Problem to solve: From the records below, transcribe exactly the lines that begin at the line with "Definition saves_follow_loads (log" and end at the line with "induction 1 as", both included.

┏━━

(* ===== verification/DraftActorProps.v ===== *)
(** The drafts of the core actor ([DraftActor.v]): permits held exactly as long as there is work
    behind them, drafts saved only over files that were read, and drafts that survive a restart. *)

From stdpp Require Import base list strings gmap.
From Stdlib Require Import ZArith Lia.
From S2P Require Import Prelude Text AppState Markdown ComposerDocument DraftStore DraftPersistence DraftProps DraftEviction DraftPersistProps DraftPayload DraftPayloadProps Staging Panes Conversation PaneActions DraftLeases LeaseProps DraftActor.
Local Open Scope string_scope.
Local Open Scope list_scope.
Local Set Warnings "-clear-no-such-hyp".

(** * The log of the store *)

(** The outcome of the last load of [key]. *)
Definition last_load (key : SessionKeyId) (log : list StoreEvent) : option bool :=
  foldl (fun last e => match e with
                       | Event_Load k ok => if bool_decide (k = key) then Some ok else last
                       | Event_Save _ => last
                       end) None log.
Definition saves_follow_loads (log : list StoreEvent) : Prop :=
  forall i key, log !! i = Some (Event_Save key) -> last_load key (take i log) = Some true.

Lemma last_load_snoc key log e : last_load key (log ++ [e])
  = match e with
    | Event_Load k ok => if bool_decide (k = key) then Some ok else last_load key log
    | Event_Save _ => last_load key log
    end.
Proof. unfold last_load. rewrite foldl_app. by destruct e. Qed.
Lemma saves_follow_loads_snoc log e :
  saves_follow_loads log ->
  match e with Event_Save key => last_load key log = Some true | Event_Load _ _ => True end ->
  saves_follow_loads (log ++ [e]).
Proof.
  intros H He i key Hi. apply lookup_app_Some in Hi as [Hi|[Hl Hi]].
  - rewrite take_app_le by (apply lookup_lt_Some in Hi; lia). by apply H.
  - apply list_lookup_singleton_Some in Hi as [Hi ->]. rewrite take_app_ge by lia.
    rewrite (proj2 (Nat.sub_0_le _ _)) by lia. by rewrite app_nil_r.
Qed.

Lemma Forall2_impl_in {A B} (P Q : A -> B -> Prop) l k :
  Forall2 P l k -> (forall x y, x ∈ l -> P x y -> Q x y) -> Forall2 Q l k.
Proof.
  induction 1 as [|x y l k Hxy _ IH]; intros H; constructor; [apply H; [left|done]|].
  apply IH. intros a b Ha. apply H. by right.
Qed.

(** * The invariant *)

Section invariant.
Implicit Types (m : gmap nat PermitGuard) (f : nat -> nat).

Definition persistence_guard (key : SessionKeyId) (t : ComposerTarget) : PermitGuard :=
  {| guard_scope := {| scope_account := key; scope_target := t |};
     guard_kind := Permit_Persistence; references := 1 |}.
(** The guards of a pending write: one for each of its targets. *)
Definition holds (m : gmap nat PermitGuard) (key : SessionKeyId) (ids : list nat) (ts : list ComposerTarget) :
    Prop := NoDup ids /\ Forall2 (fun id t => m !! id = Some (persistence_guard key t)) ids ts.
Definition pending_ids (o : option PendingComposerDraftPersist) : list nat :=
  match o with Some p => pending_permits p | None => [] end.
(** Each guard [id] is a command guard with [f id] references at least. *)
Definition backs f m : Prop :=
  forall id, f id = 0%nat \/
    exists g, m !! id = Some g /\ guard_kind g = Permit_Command /\ (f id <= references g)%nat.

┗━━

Expected answer:
Definition saves_follow_loads (log : list StoreEvent) : Prop :=
  forall i key, log !! i = Some (Event_Save key) -> last_load key (take i log) = Some true.

Lemma last_load_snoc key log e : last_load key (log ++ [e])
  = match e with
    | Event_Load k ok => if bool_decide (k = key) then Some ok else last_load key log
    | Event_Save _ => last_load key log
    end.
Proof. unfold last_load. rewrite foldl_app. by destruct e. Qed.
Lemma saves_follow_loads_snoc log e :
  saves_follow_loads log ->
  match e with Event_Save key => last_load key log = Some true | Event_Load _ _ => True end ->
  saves_follow_loads (log ++ [e]).
Proof.
  intros H He i key Hi. apply lookup_app_Some in Hi as [Hi|[Hl Hi]].
  - rewrite take_app_le by (apply lookup_lt_Some in Hi; lia). by apply H.
  - apply list_lookup_singleton_Some in Hi as [Hi ->]. rewrite take_app_ge by lia.
    rewrite (proj2 (Nat.sub_0_le _ _)) by lia. by rewrite app_nil_r.
Qed.

Lemma Forall2_impl_in {A B} (P Q : A -> B -> Prop) l k :
  Forall2 P l k -> (forall x y, x ∈ l -> P x y -> Q x y) -> Forall2 Q l k.
Proof.
  induction 1 as [|x y l k Hxy _ IH]; intros H; constructor; [apply H; [left|done]|].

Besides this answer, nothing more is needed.